Incipit #49

8 febbraio 2016


«Parla la tua lingua, l’americano, e c’è una luce nel suo sguardo che è una mezza speranza.

È un giorno di scuola, naturalmente, ma lui non c’è proprio, in classe. Preferisce star qui, invece, all’ombra di questa specie di vecchia carcassa arrugginita, e non si può dargli torto – questa metropoli di acciaio, cemento e vernice scrostata, di erba tosata ed enormi pacchetti di Chesterfield di sghimbescio sui tabelloni segnapunti, con un paio di sigarette che sbucano da ciascuno.

Sono i desideri su vasta scala a fare la storia. Lui è solo un ragazzo con una passione precisa, ma fa parte di una folla che si sta radunando, anonime migliaia scese da autobus e treni, gente che in strette colonne attraversa marciando il ponte girevole sul fiume, e sebbene non siano una migrazione o una rivoluzione, un vasto scossone dell’anima, si portano dietro il calore pulsante della grande città e i loro piccoli sogni e delusioni, quell’invisibile nonsoché che incombe sul giorno – uomini in cappello di feltro e marinai in franchigia, il ruzzolio distratto dei loro pensieri, mentre vanno alla partita.

Il cielo è basso e grigio, il grigio torbido della risacca.

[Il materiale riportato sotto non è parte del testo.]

(** C9, as amended.  [get_stats] returns the number of entries as size, the
    configured bound, the hit, miss and eviction counters, and under
    [hit_rate_percent] the rate as a percentage rounded to two decimals,
    computed on floats: [round(hits / (hits + misses) * 100, 2)].  With
    counters that are not negative and [hits + misses > 0] this is the
    double nearest to a whole number of hundredths between 0 and 100, which
    lies within 0.005 of the exact percentage, up to the rounding of the
    float operations (less than 1e-12); with [hits + misses = 0] it is
    0. *)
Theorem get_stats_fields {V : Type} (c : TTLCache.t V) :
  let s := TTLCache.get_stats c in
  let total := (TTLCache.hits c + TTLCache.misses c)%Z in
  let percent := inject_Z (TTLCache.hits c) / inject_Z total * 100 in
  TTLCache.st_size s = Z.of_nat (length (TTLCache.cache c)) /\
  TTLCache.st_max_size s = TTLCache.max_size c /\
  TTLCache.st_hits s = TTLCache.hits c /\
  TTLCache.st_misses s = TTLCache.misses c /\
  TTLCache.st_evictions s = TTLCache.evictions c /\
  ((0 < total)%Z ->
   TTLCache.st_hit_rate_percent s
   = TTLCache.py_round2
       (TTLCache.float_mul
          (TTLCache.int_truediv (TTLCache.hits c) total) 100)) /\
  ((0 < total)%Z ->
   (0 <= TTLCache.hits c)%Z -> (0 <= TTLCache.misses c)%Z ->
   exists k : Z,
     (0 <= k <= 10000)%Z /\
     TTLCache.st_hit_rate_percent s = TTLCache.double (inject_Z k / 100) /\
     Qabs (inject_Z k / 100 - percent) <= (1 # 200) + (1 # 1000000000000) /\
     Qabs (TTLCache.st_hit_rate_percent s - percent)
     <= (1 # 200) + (1 # 1000000000000)) /\
  (total = 0%Z -> TTLCache.st_hit_rate_percent s == 0).
Proof.
  intros s total percent. do 5 (split; [reflexivity|]).
  assert (Hrate : (0 < total)%Z ->
            TTLCache.st_hit_rate_percent s
            = TTLCache.py_round2
                (TTLCache.float_mul
                   (TTLCache.int_truediv (TTLCache.hits c) total) 100)).
  { intros Hpos. unfold s, TTLCache.get_stats. simpl. fold total.
    apply Z.ltb_lt in Hpos. rewrite Hpos. reflexivity. }
  split; [exact Hrate|]. split.
  - intros Hpos Hh Hm. rewrite (Hrate Hpos).
    set (q0 := inject_Z (TTLCache.hits c) / inject_Z total).
    assert (Ht : 0 < inject_Z total).
    { change 0 with (inject_Z 0). rewrite <- Zlt_Qlt. exact Hpos. }
    assert (Hq0 : 0 <= q0 <= 1).
    { subst q0. split.
      - apply Qle_shift_div_l; [exact Ht|]. rewrite Qmult_0_l.
        change 0 with (inject_Z 0). rewrite <- Zle_Qle. exact Hh.
      - apply Qle_shift_div_r; [exact Ht|]. rewrite Qmult_1_l.
        rewrite <- Zle_Qle. subst total. lia. }
    assert (E53 : 2 ^ (1 - 54) == 1 # 9007199254740992) by reflexivity.
    assert (E47 : 2 ^ (7 - 54) == 1 # 140737488355328) by reflexivity.
    assert (E1 : 2 ^ 1 == 2) by reflexivity.
    assert (E7 : 2 ^ 7 == 128) by reflexivity.
    unfold TTLCache.int_truediv, TTLCache.float_mul, TTLCache.py_round2.
    fold q0.
    destruct (double_close q0 1) as [Hq Hqe]; [lra | rewrite E1; lra | lia |].
    rewrite E53 in Hqe. apply Qabs_Qle_condition in Hqe as [Hqe1 Hqe2].
    set (q := TTLCache.double q0) in *.
    destruct (double_close (q * 100) 7) as [Hx Hxe];
      [lra | rewrite E7; lra | lia |].
    rewrite E47 in Hxe. apply Qabs_Qle_condition in Hxe as [Hxe1 Hxe2].
    set (x := TTLCache.double (q * 100)) in *.
    pose proof (round_half_even_close (x * 100)) as Hk.
    apply Qabs_Qle_condition in Hk as [Hk1 Hk2].
    assert (Hk0 : (0 <= TTLCache.round_half_even (x * 100))%Z)
      by (apply round_half_even_nonneg; lra).
    set (k := TTLCache.round_half_even (x * 100)) in *.
    assert (Hk0' : 0 <= inject_Z k).
    { change 0 with (inject_Z 0). rewrite <- Zle_Qle. exact Hk0. }
    assert (Hk100 : (k <= 10000)%Z).
    { destruct (Z_lt_le_dec 10000 k) as [Hbig|]; [|assumption].
      assert (Hle : inject_Z 10001 <= inject_Z k)
        by (rewrite <- Zle_Qle; lia).
      change (inject_Z 10001) with 10001 in Hle. lra. }
    assert (Hk100' : inject_Z k <= 10000).
    { change 10000 with (inject_Z 10000). rewrite <- Zle_Qle. exact Hk100. }
    assert (Ediv : inject_Z k / 100 == inject_Z k * (1 # 100)) by field.
    destruct (double_close (inject_Z k / 100) 7) as [Hr Hre];
      [rewrite Ediv; lra | rewrite E7, Ediv; lra | lia |].
    rewrite E47 in Hre. apply Qabs_Qle_condition in Hre as [Hre1 Hre2].
    exists k. split; [lia|]. split; [reflexivity|].
    subst percent. fold q0.
    set (r := TTLCache.double (inject_Z k / 100)) in *.
    split; apply Qabs_Qle_condition; split; lra.
  - intros H0. unfold s, TTLCache.get_stats. simpl. fold total.
    rewrite H0. reflexivity.
Qed.

(** 23 hits and 137 misses: the exact percentage is 14.375, the float
    product is just below it and the rate reported is 14.37.  One hit and
    two misses: 33.33.  No request: 0. *)
Lemma get_stats_fields_witness :
  let c : TTLCache.t Z := TTLCache.mk 10 300 [("k", (7%Z, 5))] 23 137 0 in
  (exists k : Z,
     (0 <= k <= 10000)%Z /\
     TTLCache.st_hit_rate_percent (TTLCache.get_stats c)
     = TTLCache.double (inject_Z k / 100) /\
     Qabs (inject_Z k / 100 - (14375 # 1000))
     <= (1 # 200) + (1 # 1000000000000)) /\
  TTLCache.st_hit_rate_percent (TTLCache.get_stats c)
  == TTLCache.double (1437 # 100) /\
  TTLCache.st_hit_rate_percent
    (TTLCache.get_stats (TTLCache.mk (V := Z) 10 300 [] 1 2 0))
  == TTLCache.double (3333 # 100) /\
  TTLCache.st_hit_rate_percent
    (TTLCache.get_stats (TTLCache.mk (V := Z) 10 300 [] 0 0 0)) == 0.
Proof.
  intros c. split; [|split; [|split]].
  - destruct (proj1 (proj2 (proj2 (proj2 (proj2 (proj2 (proj2
                (get_stats_fields c)))))))) as (k & Hk & Hr & Hp & _);
      [reflexivity | discriminate | discriminate |].
    exists k. split; [exact Hk|]. split; [exact Hr|].
    assert (E : inject_Z (TTLCache.hits c)
                / inject_Z (TTLCache.hits c + TTLCache.misses c) * 100
                == 14375 # 1000) by reflexivity.
    rewrite <- E. exact Hp.
  - vm_compute. reflexivity.
  - vm_compute. reflexivity.
  - refine (proj2 (proj2 (proj2 (proj2 (proj2 (proj2 (proj2
              (get_stats_fields (TTLCache.mk (V := Z) 10 300 [] 0 0 0))))))))
              _).
    reflexivity.
Defined.

(** C9 as stated fails: the rate is a percentage.  After one hit and one
    miss [get_stats] reports 50, not 1/2. *)
Lemma get_stats_rate_is_percent :
  let c0 : TTLCache.t Z := TTLCache.mk 10 300 [] 0 0 0 in
  let c := TTLCache.run
             [TTLCache.OpSet 0 "a" 1%Z None;
              TTLCache.OpGet 1 "a"; TTLCache.OpGet 1 "b"] c0 in
  TTLCache.init 10 300 = Ok c0 /\
  TTLCache.hits c = 1%Z /\ TTLCache.misses c = 1%Z /\
  TTLCache.st_hit_rate_percent (TTLCache.get_stats c) == 50 /\
  ~ TTLCache.st_hit_rate_percent (TTLCache.get_stats c)
    == inject_Z (TTLCache.hits c)
       / inject_Z (TTLCache.hits c + TTLCache.misses c).
Proof.
  intros c0 c. repeat split.
  vm_compute. discriminate.
Qed.

(** ** TTLCache: the invariant *)

Section InvariantFacts.
Import TTLCache.
Context {V : Type}.
Implicit Types (c : TTLCache.t V) (d : list (string * (V * Q))).

Lemma keys_snoc_NoDup d key (e : V * Q) :
  NoDup (map fst d) -> key ∉ map fst d -> NoDup (map fst (d ++ [(key, e)])).
Proof.
  intros Hnd Hk. rewrite map_app. apply NoDup_app. repeat split.
  - exact Hnd.
  - intros k Hin Hin'. simpl in Hin'.
    apply list_elem_of_singleton in Hin'. congruence.
  - apply NoDup_singleton.
Qed.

È sul bordo del marciapiede insieme agli altri. A quattordici anni è il più giovane, e si capisce che è in bolletta sparata dall’ansiosa inclinazione del suo corpo, come se fosse sulle spine. Non l’ha mai fatta prima questa cosa, e non conosce nessuno degli altri, che a loro volta hanno l’aria di non conoscersi, ma questo non è il tipo di impresa in cui possono lanciarsi da soli o a due a due, così si sono trovati a furia di occhiate furtive per individuare il compagno spericolato, ed eccoli qui, ragazzi bianchi e ragazzi neri, sbucati dalla metropolitana o dalle vicine strade di Harlem, ombre smilze, bandidos, quindici in tutto, e secondo la leggenda corrente, per uno che verrà beccato forse quattro ce la faranno.»